„Kommunikation, pro-aktive“
Eine Hammer-Phrase ließ vor kurzem der ZDF-Intendant Markus Schächter vom Stapel. Im Interview mit der „Süddeutschen Zeitung“ bekannte Schächter über sein Verhältnis zu den ARD-Intendanten: „Wir sind in einer pro-aktiven Kommunikation vernetzt.“ Noch Mal ganz langsam, zum Genießen: „pro-aktiv“, „Kommunikation“, „vernetzt“. Schächter hätte auch sagen können: „Wenn mir gerade mal der Sinn danach steht, greife ich zum Telefon und rufe bei der Piel vom WDR an. Und erst gestern habe ich mit Fritz Raff ein Bier getrunken.“ Aber nix da. Lieber eine ordentlich gedrechselte Manager-Phrase vom Feinsten vom Stapel lassen. Denn wer pro-aktiv vernetzt ist, hat mehr vom (Berufs-)Leben. Pro-aktiv, das bedeutet: Handeln statt Bleistifte anspitzen und alles auf sich zukommen lassen.
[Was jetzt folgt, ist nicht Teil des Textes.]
(** The digits that are printed for the words [m] before the point and [F] after it. *)
Lemma print_digits to sg k f len b b1 m F b2 p filler (s := Z.b2z sg) (il := Z.max k 1) :
  b = b1 ++ m ++ F ++ b2 -> p = zlen b1 -> Forall word_ok m -> Forall word_ok F -> zlen m = round_up k -> zlen F = round_up f ->
  0 <= k -> 0 <= f -> wval m < 10 ^ k -> len = s + il + Z.b2z (negb (f =? 0)) + f -> len < zlen to ->
  exists I F' R, (let? t := wr to len 0 in
    let? (t, s) := if sg then let? t := wr t 0 45 in Some (t, 1) else Some (t, 0) in
    let? t :=
      if negb (f =? 0) then
        let? t := wr t (s + il) 46 in
        let? (t, s1) := put_fraction (S (Z.to_nat f)) f b (p + round_up k) t (s + il + 1) in
        let? (t, _) := put_filler (f - f) filler t s1 in
        Some t
      else Some t in
    let? (t, s) := put_filler (if k =? 0 then il - k - 1 else il - k) filler t s in
    let? t :=
      if negb (k =? 0) then put_integer (S (Z.to_nat k)) k b (p + round_up k) t (s + k)
      else wr t s 48 in
    Some (E_DEC_OK, t, len)) = Some (E_DEC_OK, (if sg then [45] else []) ++ I ++ (if negb (f =? 0) then [46] else []) ++ F' ++ 0 :: R, len) /\
    Forall is_digit I /\ Forall is_digit F' /\ zlen I = il /\ zlen F' = f /\ digits_value I 0 = wval m /\
    digits_value F' 0 = wval F / 10 ^ (9 * zlen F - f).
Proof.
  intros -> -> Hm HF Lm LF Hk Hf Vm El Hlt.
  destruct (zsplit s to) as (S0 & t1 & -> & LS & Lt1); [destruct sg; cbn [s Z.b2z] in *; lia|]; rewrite zlen_app in Hlt.
  destruct (zsplit il t1) as (I0 & t2 & -> & LI & Lt2); [lia|]; rewrite zlen_app in Hlt.
  destruct (zsplit (Z.b2z (negb (f =? 0))) t2) as (D0 & t3 & -> & LD & Lt3); [destruct (f =? 0); cbn [negb Z.b2z] in *; lia|]; rewrite zlen_app in Hlt.
  destruct (zsplit f t3) as (F0 & t4 & -> & LF0 & Lt4); [lia|]; rewrite zlen_app in Hlt.
  destruct t4 as [|z R]; [rewrite zlen_nil in Hlt; lia|].
  regroup (S0 ++ I0 ++ D0 ++ F0 ++ z :: R) ((S0 ++ I0 ++ D0 ++ F0) ++ z :: R); rewrite wr_at by llia; cbn [obind].
  assert (exists S1, (if sg then let? t := wr ((S0 ++ I0 ++ D0 ++ F0) ++ 0 :: R) 0 45 in Some (t, 1) else Some ((S0 ++ I0 ++ D0 ++ F0) ++ 0 :: R, 0))
      = Some ((S1 ++ I0) ++ D0 ++ F0 ++ 0 :: R, s) /\ S1 = (if sg then [45] else []) /\ zlen S1 = s) as (S1 & -> & ES & LS1).
  { destruct sg; cbn [s Z.b2z] in *.
    - destruct S0 as [|x [|]]; [llia| |llia]; exists [45]; cbn [app]; rewrite wr_0; cbn [obind]; rewrite <- !app_assoc; split; [reflexivity|split; reflexivity].
    - rewrite (zlen_zero S0 LS); exists []; cbn [app]; rewrite <- !app_assoc; split; [reflexivity|split; reflexivity]. }
  cbn [obind]; replace (s + il) with (zlen (S1 ++ I0)) by llia.
  regroup (b1 ++ m ++ F ++ b2) ((b1 ++ m) ++ F ++ b2); replace (zlen b1 + round_up k) with (zlen (b1 ++ m)) by llia.
  destruct (print_fraction f (b1 ++ m) F b2 (S1 ++ I0) D0 F0 (0 :: R) filler HF LF Hf LD LF0) as (F' & E1 & HF' & LF' & VF').
  rewrite E1; cbn [obind]; clear E1.
  regroup ((S1 ++ I0) ++ (if negb (f =? 0) then [46] else []) ++ F' ++ 0 :: R) (S1 ++ I0 ++ (if negb (f =? 0) then [46] else []) ++ F' ++ 0 :: R).
  destruct (print_integer k b1 m (F ++ b2) S1 I0 ((if negb (f =? 0) then [46] else []) ++ F' ++ 0 :: R) filler Hm Lm Hk Vm LI) as (I & E2 & HI & LI' & VI).
  fold il in E2; rewrite LS1 in E2; regroup ((b1 ++ m) ++ F ++ b2) (b1 ++ m ++ F ++ b2); replace (zlen (b1 ++ m)) with (zlen b1 + round_up k) by llia.
  destruct (put_filler _ _ _ _) as [[t s']|]; [|discriminate]; cbn [obind] in E2 |- *; rewrite E2; cbn [obind].
  exists I, F', R; rewrite ES; split; [reflexivity|repeat (split; [assumption|]); assumption].
Qed.

(** The characters of a decimal: a sign, the digits before the point without the
    leading zeros but one at least, the point and the fraction. *)
Definition text_length (d : decimal_t) : Z :=
  match remove_leading_zeroes d with
  | Some (_, k) => Z.b2z (sign d) + Z.max k 1 + Z.b2z (negb (frac d =? 0)) + frac d
  | None => 0
  end.

Lemma text_length_size d : wf d -> text_length d < decimal_string_size d.
Proof.
  intros W; destruct (remove_leading_zeroes_spec d W) as (p & k & m & Er & _ & _ & _ & _ & Hk & _).
  pose proof (wf_intg _ W); pose proof (wf_frac _ W); unfold text_length, decimal_string_size; rewrite Er.
  destruct (sign d), (Z.eqb_spec (intg d) 0), (Z.eqb_spec (frac d) 0), (Z.gtb_spec (frac d) 0); cbn [Z.b2z negb]; lia.
Qed.

(** The text of a decimal, followed by a zero. *)
Lemma decimal2string_spec d to n fd filler (sgn := if sign d then [45] else []) : wf d -> text_length d < n -> n <= zlen to ->
  exists I F R, decimal2string d to n 0 fd filler
      = Some (E_DEC_OK, text_of [] sgn I (negb (frac d =? 0)) F [] ++ 0 :: R, zlen (text_of [] sgn I (negb (frac d =? 0)) F [])) /\
    zlen (text_of [] sgn I (negb (frac d =? 0)) F []) = text_length d /\ Forall is_digit I /\ Forall is_digit F /\ 1 <= zlen I <= Z.max (intg d) 1 /\ zlen F = frac d /\
    digits_value (I ++ F) 0 * 10 ^ (9 * nfrac d - frac d) = mant d.
Proof.
  intros W Hn Ht; destruct (wf_layout d W) as (I0 & F0 & R0 & Eb & LI0 & LF0 & _ & EI & HI0 & HF0 & Em).
  destruct (remove_leading_zeroes_spec d W) as (p & k & m & Er & Ei & Hp & Lp & Lm & Hk & Vm & Vk & _).
  pose proof (wf_intg _ W) as Wi; pose proof (wf_frac _ W) as Wf; pose proof (nfrac_bounds d W) as Hb.
  rewrite EI in Ei, Vm; unfold decimal2string, text_length in *; rewrite Er in *; change (negb (0 =? 0)) with false; cbn iota.
  assert ((n <? 2 + Z.b2z (sign d)) = false) as -> by (destruct (frac d =? 0); cbn [negb Z.b2z] in Hn; lia).
  cbn [obind].
  assert (exists b b1 m' b2 k', (if k + frac d =? 0 then ([0], 0, 1) else (buf d, p, k)) = (b, zlen b1, k') /\ b = b1 ++ m' ++ F0 ++ b2 /\
      Forall word_ok m' /\ zlen m' = round_up k' /\ 0 <= k' <= Z.max (intg d) 1 /\ wval m' < 10 ^ k' /\ wval m' = wval I0 /\ Z.max k 1 = Z.max k' 1)
    as (b & b1 & m' & b2 & k' & -> & E & Hm' & Lm' & Hk' & Vk' & Vm' & Em1).
  { destruct (Z.eqb_spec (k + frac d) 0) as [E0|N0].
    - assert (k = 0) as -> by lia; change (10 ^ 0) with 1 in Vk; change (round_up 0) with 0 in Lm.
      assert (F0 = []) as EF by (apply zlen_zero; rewrite LF0; unfold nfrac; replace (frac d) with 0 by lia; reflexivity).
      exists [0], [], [0], [], 1; rewrite EF; repeat split; try lia; try apply (word_ok_zeros 1).
      rewrite <- Vm, (zlen_zero m Lm); reflexivity.
    - exists (buf d), (repeat 0 (Z.to_nat p)), m, R0, k; rewrite Eb, Ei, zlen_repeat, Z2Nat.id, <- app_assoc by lia.
      rewrite Ei in HI0; apply Forall_app in HI0 as [_ Hm]; rewrite Ei in Vm; repeat split; try assumption; try lia. }
  rewrite Em1 in *; cbn iota beta; replace (if k' =? 0 then 1 else k') with (Z.max k' 1) by (destruct (Z.eqb_spec k' 0); lia).
  assert ((Z.b2z (sign d) + Z.max k' 1 + Z.b2z (negb (frac d =? 0)) + frac d >? n - 1) = false) as -> by lia.
  destruct (print_digits to (sign d) k' (frac d) (Z.b2z (sign d) + Z.max k' 1 + Z.b2z (negb (frac d =? 0)) + frac d) b b1 m' F0 b2 (zlen b1) filler)
    as (I & F & R & E2 & HI & HF & LI & LF & VI & VF); try assumption; try reflexivity; try lia.
  cbv zeta in E2; rewrite E2; exists I, F, R; clear E2.
  assert (zlen (text_of [] sgn I (negb (frac d =? 0)) F []) = Z.b2z (sign d) + Z.max k' 1 + Z.b2z (negb (frac d =? 0)) + frac d) as LT.
  { unfold text_of, sgn; destruct (sign d), (Z.eqb_spec (frac d) 0); cbn [negb Z.b2z]; llia. }
  rewrite LT; split; [|split; [reflexivity|split; [exact HI|split; [exact HF|split; [lia|split; [exact LF|]]]]]].
  - unfold text_of; fold sgn; rewrite app_nil_r; destruct (Z.eqb_spec (frac d) 0) as [E0|N0]; cbn [negb app]; rewrite <- !app_assoc; [|reflexivity].
    rewrite (zlen_zero F) by lia; reflexivity.
  - assert (10 ^ (9 * nfrac d - frac d) | wval F0) as [q Eq].
    { apply (Z.divide_add_cancel_r _ (wval I0 * B ^ nfrac d)); [|rewrite <- Em; apply (wf_tail _ W)].
      apply Z.divide_mul_r; exists (10 ^ frac d); rewrite base_pow, <- Z.pow_add_r by lia; f_equal; lia. }
    rewrite digits_join, VI, Vm', VF, LF0, LF, Eq, Z.div_mul, Em, Eq, base_pow by (try apply Z.pow_nonzero; lia).
    rewrite Z.mul_add_distr_r, <- Z.mul_assoc, <- Z.pow_add_r by lia; do 3 f_equal; lia.
Qed.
Kommunikation, das heißt: Kein Geplaudere mal so nebenbei, sondern Tacheles reden, mit greifbaren Ergebnissen. Und vernetzt, das kann nur bedeuten: Ein Adressbuch so dick wie das Telefonbuch von L.A., statt ein paar auf einen Bierdeckel hingekritzelte Handynummern.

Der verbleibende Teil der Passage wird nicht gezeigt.